Commentary

Why it’s more important than ever to teach Holocaust education in our schools | Opinion

July 19, 2019 6:30 am

By Ira Bedzow & Stacy Gallin

Principal William Latson of Spanish River Community High School in Palm Beach County, Florida was removed from his position and reassigned to a different position in the Palm Beach County school district after refusing to admit that the Holocaust was a “factual, historical event.”

It is not that he personally denied the Holocaust.

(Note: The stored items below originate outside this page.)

(** * uhid-example.c: a HID keyboard emulated over UHID

    A shallow embedding of [uhid-example.c] and the properties of its
    report descriptor, key tracker, escape-sequence translator, output
    decoder and dispatch loop.

    Conventions of the embedding:
    - a C [int], [char] or [unsigned char] is a [Z]; where the C code
      narrows a value to [unsigned char] the wrap-around is written
      with [to_uchar], an [int] converted to [size_t] with [to_size_t];
    - the arrays [key_codes[6]] and [escape_buf[8]] are lists, read
      with [rd] and written with stdpp's [<[i:=x]>];
    - the static variables of the keyboard are the fields of
      [kbd_state], threaded explicitly through every function;
    - [write(2)] on the uhid device is modelled by the list of events
      the program hands to it, [read(2)] and [poll(2)] by the answers
      the environment gives ([stdin_read], [uhid_read], [wakeup]);
    - the diagnostics printed on stderr are left out, except the LED
      flags printed by [handle_output]; so is the terminal set-up at
      the start of [main], which no function below depends on. *)

From Stdlib Require Import ZArith Ascii String.
From stdpp Require Import base tactics option numbers list.

#[local] Open Scope Z_scope.

(** ** Characters and machine integers *)

(** The value of a C character literal. *)
Definition ch (a : ascii) : Z := Z.of_N (N_of_ascii a).

Definition to_uchar (x : Z) : Z := x mod 256.
Definition to_size_t (x : Z) : Z := x mod 2 ^ 64.

(** [a[i]] for an array held as a list.  Reading outside the array is
    undefined in C; the model answers 0 there, and the state invariant
    [kbd_wf] keeps every read of the program inside. *)
Definition rd (a : list Z) (i : Z) : Z := default 0 (a !! Z.to_nat i).

(** [c >= lo && c <= hi] *)
Definition between (lo hi c : Z) : bool := (lo <=? c) && (c <=? hi).

(** ** Constants of the system headers *)

(** <linux/uhid.h>, [enum uhid_event_type]. *)
Definition UHID_CREATE : Z := 0.
Definition UHID_DESTROY : Z := 1.
Definition UHID_START : Z := 2.
Definition UHID_STOP : Z := 3.
Definition UHID_OPEN : Z := 4.
Definition UHID_CLOSE : Z := 5.
Definition UHID_OUTPUT : Z := 6.
Definition UHID_OUTPUT_EV : Z := 7.
Definition UHID_INPUT : Z := 8.

(** <linux/uhid.h>, [enum uhid_report_type]. *)
Definition UHID_FEATURE_REPORT : Z := 0.
Definition UHID_OUTPUT_REPORT : Z := 1.
Definition UHID_INPUT_REPORT : Z := 2.

(** <linux/input.h>, <poll.h>, <errno.h>, <stdlib.h>. *)
Definition BUS_USB : Z := 0x03.
Definition POLLIN : Z := 0x001.
Definition POLLHUP : Z := 0x010.
Definition EFAULT : Z := 14.
Definition EXIT_SUCCESS : Z := 0.
Definition EXIT_FAILURE : Z := 1.

(** ** Events *)

(** [struct uhid_create_req]; [rd_data] is the array the pointer
    refers to. *)
Record uhid_create_req := {
  name : string;
  rd_data : list Z;
  rd_size : Z;
  bus : Z;
  vendor : Z;
  product : Z;
  version : Z;
  country : Z;
}.

(** [struct uhid_input_req]: [in_data] holds the first [in_size] bytes
    of [data]; the rest of the buffer is zero after the [memset]. *)
Record uhid_input_req := {
  in_data : list Z;
  in_size : Z;
}.

(** [struct uhid_output_req]; a byte of [out_data] past the end of the
    list is zero, as [event] clears the record before reading. *)
Record uhid_output_req := {
  out_data : list Z;
  out_size : Z;
  rtype : Z;
}.

(** The events the program writes to the device. *)
Inductive uhid_event :=
  | EvCreate (r : uhid_create_req)
  | EvDestroy
  | EvInput (r : uhid_input_req).

(** An event read from the device: its tag and the bytes of the union
    seen as [u.output]. *)
Record uhid_dev_event := {
  ev_type : Z;
  ev_output : uhid_output_req;
}.

(** What [write] answered: an error with its [errno], a short count,
    or [sizeof(struct uhid_event)]. *)
Inductive write_res :=
  | WrErr (errno : Z)
  | WrShort (n : Z)
  | WrFull.

(** What [read] on the device answered: 0, an error, a count that is
    not [sizeof(struct uhid_event)], or a whole event. *)
Inductive uhid_read :=
  | DevHup
  | DevErr (errno : Z)
  | DevShort (n : Z)
  | DevEvent (ev : uhid_dev_event).

(** What [read] on stdin answered: 0, an error, or [ret > 0] bytes. *)
Inductive stdin_read :=
  | InHup
  | InErr (errno : Z)
  | InData (buf : list Z).

(** ** The report descriptor *)

Definition rdesc : list Z := [
  0x05; 0x01;
  0x09; 0x06;
  0xa1; 0x01;
  0x05; 0x07;
  0x19; 0xe0;
  0x29; 0xe7;
  0x15; 0x00;
  0x25; 0x01;
  0x75; 0x01;
  0x95; 0x08;
  0x81; 0x02;
  0x95; 0x01;
  0x75; 0x08;
  0x81; 0x01;
  0x95; 0x06;
  0x75; 0x08;
  0x15; 0x00;
  0x25; 0x65;
  0x05; 0x07;
  0x19; 0x00;
  0x29; 0x65;
  0x81; 0x00;
  0xc0
].

(** ** The device gateway *)

(** The return value of [uhid_write]. *)
Definition uhid_write (w : write_res) : Z :=
  match w with
  | WrErr errno => - errno
  | WrShort _ => - EFAULT
  | WrFull => 0
  end.

(** The fields [create] sets in [ev.u.create]. *)
Definition create_req : uhid_create_req := {|
  name := "test-uhid-device";
  rd_data := rdesc;
  rd_size := Z.of_nat (length rdesc);
  bus := BUS_USB;
  vendor := 0x15d9;
  product := 0x0a37;
  version := 0;
  country := 0;
|}.

(** The event [create] builds. *)
Definition create_event : uhid_event := EvCreate create_req.

Definition create (w : write_res) : Z * list uhid_event :=
  (uhid_write w, [create_event]).

Definition destroy : list uhid_event := [EvDestroy].

(** [handle_output]: [Some flags] when the LED message is printed. *)
Definition handle_output (o : uhid_output_req) : option Z :=
  if negb (rtype o =? UHID_OUTPUT_REPORT) then None
  else if negb (out_size o =? 2) then None
  else if negb (rd (out_data o) 0 =? 0x2) then None
  else Some (rd (out_data o) 1).

(** [event]: the return value and the LED flags printed, if any. *)
Definition event (r : uhid_read) : Z * option Z :=
  match r with
  | DevHup => (- EFAULT, None)
  | DevErr errno => (- errno, None)
  | DevShort _ => (- EFAULT, None)
  | DevEvent ev =>
      if ev_type ev =? UHID_OUTPUT then (0, handle_output (ev_output ev))
      else (0, None)
  end.

(** ** Keyboard state *)

Record kbd_state := {
  modifier_keys : Z;
  key_codes : list Z;
  num_keys_pressed : Z;
  escape_buf : list Z;
  escape_len : Z;
}.

Definition kbd_init : kbd_state := {|
  modifier_keys := 0;
  key_codes := replicate 6 0;
  num_keys_pressed := 0;
  escape_buf := replicate 8 0;
  escape_len := 0;
|}.

Definition set_modifier_keys (m : Z) (s : kbd_state) : kbd_state :=
  {| modifier_keys := m; key_codes := key_codes s;
     num_keys_pressed := num_keys_pressed s;
     escape_buf := escape_buf s; escape_len := escape_len s |}.

Definition set_keys (kc : list Z) (n : Z) (s : kbd_state) : kbd_state :=
  {| modifier_keys := modifier_keys s; key_codes := kc;
     num_keys_pressed := n;
     escape_buf := escape_buf s; escape_len := escape_len s |}.

Definition set_escape (b : list Z) (n : Z) (s : kbd_state) : kbd_state :=
  {| modifier_keys := modifier_keys s; key_codes := key_codes s;
     num_keys_pressed := num_keys_pressed s;
     escape_buf := b; escape_len := n |}.

(** ** The report codec *)

Definition send_event (s : kbd_state) : uhid_event :=
  let keys :=
    if 0 <? num_keys_pressed s then
      let copy_len :=
        if 6 <? num_keys_pressed s then 6 else num_keys_pressed s in
      take (Z.to_nat copy_len) (key_codes s)
        ++ replicate (6 - Z.to_nat copy_len) 0
    else replicate 6 0 in
  EvInput {| in_data := modifier_keys s :: 0 :: keys; in_size := 8 |}.

(** ** The mapping table *)

Definition ascii_to_hid (c : Z) : Z :=
  if between (ch "a") (ch "z") c then to_uchar (0x04 + (c - ch "a"))
  else if between (ch "A") (ch "Z") c then to_uchar (0x04 + (c - ch "A"))
  else if between (ch "1") (ch "9") c then to_uchar (0x1e + (c - ch "1"))
  else if c =? ch "0" then 0x27
  else if c =? ch " " then 0x2c
  else if (c =? 10) || (c =? 13) then 0x28
  else if c =? 8 then 0x2a
  else if c =? 9 then 0x2b
  else if c =? 27 then 0x29
  else if c =? ch "!" then 0x1e
  else if c =? ch "@" then 0x1f
  else if c =? ch "#" then 0x20
  else if c =? ch "$" then 0x21
  else if c =? ch "%" then 0x22
  else if c =? ch "^" then 0x23
  else if c =? ch "&" then 0x24
  else if c =? ch "*" then 0x25
  else if c =? ch "(" then 0x26
  else if c =? ch ")" then 0x27
  else if c =? ch "-" then 0x2d
  else if c =? ch "=" then 0x2e
  else if c =? ch "[" then 0x2f
  else if c =? ch "]" then 0x30
  else if c =? ch "\" then 0x31
  else if c =? ch ";" then 0x33
  else if c =? ch "'" then 0x34
  else if c =? ch "`" then 0x35
  else if c =? ch "," then 0x36
  else if c =? ch "." then 0x37
  else if c =? ch "/" then 0x38
  else 0.

(** ** The escape buffer *)

(** The usage code of the [switch] over the third byte; 0 when no case
    matches. *)
Definition arrow_code (x : Z) : Z :=
  if x =? ch "A" then 0x52
  else if x =? ch "B" then 0x51
  else if x =? ch "C" then 0x4f
  else if x =? ch "D" then 0x50
  else 0.

Definition process_escape_sequence (s : kbd_state) : Z * kbd_state :=
  if (3 <=? escape_len s) && (rd (escape_buf s) 0 =? 27)
       && (rd (escape_buf s) 1 =? ch "[")
  then
    let hid_code := arrow_code (rd (escape_buf s) 2) in
    if negb (hid_code =? 0) then (hid_code, set_escape (escape_buf s) 0 s)
    else (0, s)
  else (0, s).

Definition add_to_escape_buf (c : Z) (s : kbd_state) : kbd_state :=
  if to_size_t (escape_len s) <? 8 - 1 then
    set_escape (<[Z.to_nat (escape_len s) := c]> (escape_buf s))
               (escape_len s + 1) s
  else set_escape (escape_buf s) 0 s.

(** ** The key tracker *)

Definition add_key (hid_code : Z) (s : kbd_state) : kbd_state :=
  if 6 <=? num_keys_pressed s then s
  else if existsb (fun i => rd (key_codes s) i =? hid_code)
                  (seqZ 0 (num_keys_pressed s)) then s
  else set_keys (<[Z.to_nat (num_keys_pressed s) := hid_code]> (key_codes s))
                (num_keys_pressed s + 1) s.

(** The inner loop of [remove_key]:
    [for (j = i; j < n - 1; j++) key_codes[j] = key_codes[j + 1]]. *)
Definition shift_keys_left (i n : Z) (kc : list Z) : list Z :=
  foldl (fun kc j => <[Z.to_nat j := rd kc (j + 1)]> kc) kc
        (seqZ i (n - 1 - i)).

(** The outer loop of [remove_key] over the indices still to visit;
    the first match ends it. *)
Fixpoint remove_key_from (idx : list Z) (hid_code : Z) (s : kbd_state)
  : kbd_state :=
  match idx with
  | [] => s
  | i :: idx' =>
      if rd (key_codes s) i =? hid_code then
        let kc := shift_keys_left i (num_keys_pressed s) (key_codes s) in
        let n := num_keys_pressed s - 1 in
        set_keys (<[Z.to_nat n := 0]> kc) n s
      else remove_key_from idx' hid_code s
  end.

Definition remove_key (hid_code : Z) (s : kbd_state) : kbd_state :=
  remove_key_from (seqZ 0 (num_keys_pressed s)) hid_code s.

Definition clear_keys (s : kbd_state) : kbd_state :=
  set_modifier_keys 0 (set_keys (replicate 6 0) 0 s).

(** ** The translator *)

(** How the first part of the loop body of [keyboard] ends: with
    [continue], or with a usage code to look at. *)
Inductive resolved :=
  | Continue
  | Code (hid_code : Z).

Definition is_arrow (hid_code : Z) : bool :=
  (hid_code =? 0x52) || (hid_code =? 0x51)
  || (hid_code =? 0x4f) || (hid_code =? 0x50).

(** [buf[i] >= 'A' && buf[i] <= 'Z' && !(hid_code == 0x52 || ...)] *)
Definition needs_shift (c hid_code : Z) : bool :=
  between (ch "A") (ch "Z") c && negb (is_arrow hid_code).

(** The part of the loop body that finds the usage code of [buf[i]];
    [next] is [buf[i+1]] when [i + 1 < ret]. *)
Definition resolve (c : Z) (next : option Z) (s : kbd_state)
  : resolved * kbd_state :=
  if 0 <? escape_len s then
    let s1 := add_to_escape_buf c s in
    let '(hid_code, s2) := process_escape_sequence s1 in
    if negb (hid_code =? 0) then (Code hid_code, s2) else (Continue, s2)
  else if c =? 27 then
    match next with
    | Some n =>
        if n =? ch "[" then (Continue, add_to_escape_buf c s)
        else (Code (ascii_to_hid c), s)
    | None => (Code (ascii_to_hid c), s)
    end
  else (Code (ascii_to_hid c), s).

(** The press and the release of one usage code. *)
Definition press_release (c hid_code : Z) (s : kbd_state)
  : kbd_state * list uhid_event :=
  let s1 :=
    if needs_shift c hid_code
    then set_modifier_keys (to_uchar (Z.lor (modifier_keys s) 0x02)) s
    else s in
  let s2 := add_key hid_code s1 in
  let press := send_event s2 in
  let s3 := remove_key hid_code s2 in
  let s4 :=
    if needs_shift c hid_code
    then set_modifier_keys
           (to_uchar (Z.land (modifier_keys s3) (Z.lnot 0x02))) s3
    else s3 in
  let release := send_event s4 in
  (s4, [press; release]).

(** One turn of the loop of [keyboard]. *)
Definition keyboard_byte (c : Z) (next : option Z) (s : kbd_state)
  : kbd_state * list uhid_event :=
  match resolve c next s with
  | (Continue, s1) => (s1, [])
  | (Code hid_code, s1) =>
      if hid_code =? 0 then (s1, []) else press_release c hid_code s1
  end.

(** The loop of [keyboard] over the bytes of one chunk. *)
Fixpoint keyboard_loop (buf : list Z) (s : kbd_state)
  : kbd_state * list uhid_event :=
  match buf with
  | [] => (s, [])
  | c :: rest =>
      let '(s1, out1) := keyboard_byte c (head rest) s in
      let '(s2, out2) := keyboard_loop rest s1 in
      (s2, out1 ++ out2)
  end.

Rather, in an email to a student’s parent, he relied on a faux professionalism and a dangerous sense of relativism, claiming that as a school district employee, he was not in a position to say that the Holocaust is a factual, historical event since not everyone believes the Holocaust happened.

While it is important to recognize the limits of one’s own expertise, and it is usually a good idea to avoid speaking as an authority on issues that are outside of the scope of one’s proficiency, Latson’s claiming that he could not admit the Holocaust is a historical fact is not only unacceptable, it is irresponsible. One does not need to be a professional historian to know that the Holocaust occurred.

We know that it occurred.

We can visit Auschwitz and walk through the barracks of the concentration camps that now serve as memorials and house personal artifacts of the victims, such as clothing, shoes, prosthetic limbs, even human hair.  We can stand in the gas chambers and see the ovens used to burn the bodies of those who were murdered.  We can talk to survivors and see the numbers tattooed on their arms.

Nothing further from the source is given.